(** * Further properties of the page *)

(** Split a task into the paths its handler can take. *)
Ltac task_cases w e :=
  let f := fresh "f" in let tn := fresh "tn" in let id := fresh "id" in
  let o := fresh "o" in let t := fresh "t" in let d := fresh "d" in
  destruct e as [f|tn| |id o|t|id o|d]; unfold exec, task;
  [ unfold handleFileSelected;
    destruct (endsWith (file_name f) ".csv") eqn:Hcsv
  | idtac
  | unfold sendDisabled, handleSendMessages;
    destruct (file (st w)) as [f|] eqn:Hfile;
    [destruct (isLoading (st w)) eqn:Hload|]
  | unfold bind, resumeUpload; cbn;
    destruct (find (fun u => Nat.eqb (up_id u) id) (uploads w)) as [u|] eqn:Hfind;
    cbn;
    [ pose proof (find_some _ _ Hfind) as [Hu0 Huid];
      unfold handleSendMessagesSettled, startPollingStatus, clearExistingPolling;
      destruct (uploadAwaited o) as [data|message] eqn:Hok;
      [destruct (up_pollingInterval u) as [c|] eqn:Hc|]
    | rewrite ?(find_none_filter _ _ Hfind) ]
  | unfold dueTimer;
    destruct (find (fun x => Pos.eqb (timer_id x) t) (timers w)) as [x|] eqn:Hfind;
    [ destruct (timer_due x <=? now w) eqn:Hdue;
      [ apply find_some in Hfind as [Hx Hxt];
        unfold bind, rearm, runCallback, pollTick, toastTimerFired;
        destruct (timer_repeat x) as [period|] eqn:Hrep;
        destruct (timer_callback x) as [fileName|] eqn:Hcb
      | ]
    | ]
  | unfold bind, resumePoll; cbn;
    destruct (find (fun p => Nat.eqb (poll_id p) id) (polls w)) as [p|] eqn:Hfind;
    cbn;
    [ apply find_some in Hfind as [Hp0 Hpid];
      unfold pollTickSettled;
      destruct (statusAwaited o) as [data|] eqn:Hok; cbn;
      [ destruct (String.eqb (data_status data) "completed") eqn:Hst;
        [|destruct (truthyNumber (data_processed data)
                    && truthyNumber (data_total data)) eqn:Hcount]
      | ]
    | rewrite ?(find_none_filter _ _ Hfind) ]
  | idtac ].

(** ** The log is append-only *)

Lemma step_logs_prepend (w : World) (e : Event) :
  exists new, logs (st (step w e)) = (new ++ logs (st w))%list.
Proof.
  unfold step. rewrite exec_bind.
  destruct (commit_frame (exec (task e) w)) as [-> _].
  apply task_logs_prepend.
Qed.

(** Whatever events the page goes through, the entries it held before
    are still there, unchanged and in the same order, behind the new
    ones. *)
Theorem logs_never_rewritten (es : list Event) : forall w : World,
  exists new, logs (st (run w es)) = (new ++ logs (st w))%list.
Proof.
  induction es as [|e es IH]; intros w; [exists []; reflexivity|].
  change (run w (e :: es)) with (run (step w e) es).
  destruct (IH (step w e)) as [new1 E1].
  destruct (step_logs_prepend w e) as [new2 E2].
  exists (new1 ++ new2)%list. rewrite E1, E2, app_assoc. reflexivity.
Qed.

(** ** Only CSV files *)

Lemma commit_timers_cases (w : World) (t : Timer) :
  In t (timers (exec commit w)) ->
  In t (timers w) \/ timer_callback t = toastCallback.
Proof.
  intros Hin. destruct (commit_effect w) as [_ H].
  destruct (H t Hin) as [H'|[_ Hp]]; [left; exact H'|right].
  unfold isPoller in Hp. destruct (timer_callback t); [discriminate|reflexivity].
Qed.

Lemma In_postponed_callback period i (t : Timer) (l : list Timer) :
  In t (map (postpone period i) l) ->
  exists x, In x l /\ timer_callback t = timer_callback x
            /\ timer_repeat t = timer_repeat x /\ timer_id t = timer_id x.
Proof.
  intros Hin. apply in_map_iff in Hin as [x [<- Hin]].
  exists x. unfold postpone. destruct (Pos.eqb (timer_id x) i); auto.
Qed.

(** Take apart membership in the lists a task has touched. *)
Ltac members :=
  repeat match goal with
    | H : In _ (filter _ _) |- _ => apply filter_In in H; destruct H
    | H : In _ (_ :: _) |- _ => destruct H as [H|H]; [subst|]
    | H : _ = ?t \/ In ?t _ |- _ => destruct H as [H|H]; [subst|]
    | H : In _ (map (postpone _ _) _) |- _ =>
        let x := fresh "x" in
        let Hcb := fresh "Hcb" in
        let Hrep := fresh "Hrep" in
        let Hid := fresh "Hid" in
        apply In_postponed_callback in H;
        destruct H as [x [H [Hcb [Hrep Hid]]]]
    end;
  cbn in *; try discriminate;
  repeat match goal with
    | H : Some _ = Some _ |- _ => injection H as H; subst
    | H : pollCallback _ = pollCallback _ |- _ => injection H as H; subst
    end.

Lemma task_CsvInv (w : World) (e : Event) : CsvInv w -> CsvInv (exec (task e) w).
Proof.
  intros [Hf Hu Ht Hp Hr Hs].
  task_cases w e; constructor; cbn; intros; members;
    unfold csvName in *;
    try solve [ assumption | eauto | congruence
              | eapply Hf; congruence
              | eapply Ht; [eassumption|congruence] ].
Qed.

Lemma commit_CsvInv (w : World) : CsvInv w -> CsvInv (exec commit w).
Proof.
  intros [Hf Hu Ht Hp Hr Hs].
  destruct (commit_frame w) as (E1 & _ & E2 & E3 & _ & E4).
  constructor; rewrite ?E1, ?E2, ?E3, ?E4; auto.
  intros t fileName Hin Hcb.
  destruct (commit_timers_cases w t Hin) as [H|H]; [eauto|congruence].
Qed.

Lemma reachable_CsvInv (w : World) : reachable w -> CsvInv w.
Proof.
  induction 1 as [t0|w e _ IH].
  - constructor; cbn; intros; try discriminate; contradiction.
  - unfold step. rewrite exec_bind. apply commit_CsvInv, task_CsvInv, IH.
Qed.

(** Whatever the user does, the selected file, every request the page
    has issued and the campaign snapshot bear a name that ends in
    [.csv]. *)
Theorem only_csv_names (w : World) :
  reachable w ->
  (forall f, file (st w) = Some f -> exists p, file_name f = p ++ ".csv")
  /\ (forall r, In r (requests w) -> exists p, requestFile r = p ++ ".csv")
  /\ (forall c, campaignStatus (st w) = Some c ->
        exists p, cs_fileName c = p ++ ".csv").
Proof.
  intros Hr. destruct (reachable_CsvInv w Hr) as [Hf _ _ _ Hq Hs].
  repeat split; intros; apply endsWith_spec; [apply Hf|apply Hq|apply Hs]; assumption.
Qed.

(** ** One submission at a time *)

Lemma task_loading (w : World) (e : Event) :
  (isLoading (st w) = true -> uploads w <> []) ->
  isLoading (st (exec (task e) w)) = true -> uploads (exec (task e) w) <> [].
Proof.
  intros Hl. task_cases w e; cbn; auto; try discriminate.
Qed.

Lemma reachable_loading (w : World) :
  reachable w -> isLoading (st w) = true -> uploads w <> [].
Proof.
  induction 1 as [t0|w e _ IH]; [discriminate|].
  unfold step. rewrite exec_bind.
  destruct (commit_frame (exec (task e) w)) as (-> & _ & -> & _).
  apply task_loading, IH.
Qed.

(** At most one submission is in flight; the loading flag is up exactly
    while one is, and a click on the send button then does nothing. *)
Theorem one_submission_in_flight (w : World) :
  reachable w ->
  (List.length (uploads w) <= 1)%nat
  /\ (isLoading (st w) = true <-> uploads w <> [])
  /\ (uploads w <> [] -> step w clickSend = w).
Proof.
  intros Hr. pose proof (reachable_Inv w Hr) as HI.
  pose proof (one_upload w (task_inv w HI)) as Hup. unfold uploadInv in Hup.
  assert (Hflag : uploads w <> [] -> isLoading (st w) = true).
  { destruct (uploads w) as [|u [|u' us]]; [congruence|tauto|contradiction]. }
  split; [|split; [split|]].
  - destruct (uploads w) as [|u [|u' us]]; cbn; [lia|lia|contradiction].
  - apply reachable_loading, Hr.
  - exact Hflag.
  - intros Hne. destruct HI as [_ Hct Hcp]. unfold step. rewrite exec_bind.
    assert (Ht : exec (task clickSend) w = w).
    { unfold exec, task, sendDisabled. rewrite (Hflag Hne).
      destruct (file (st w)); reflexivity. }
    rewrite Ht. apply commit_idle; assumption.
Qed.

====

Task description:
Copy every line of the listing where the word "sendDisabled" appears.

Response:
  | unfold sendDisabled, handleSendMessages;
    { unfold exec, task, sendDisabled. rewrite (Hflag Hne).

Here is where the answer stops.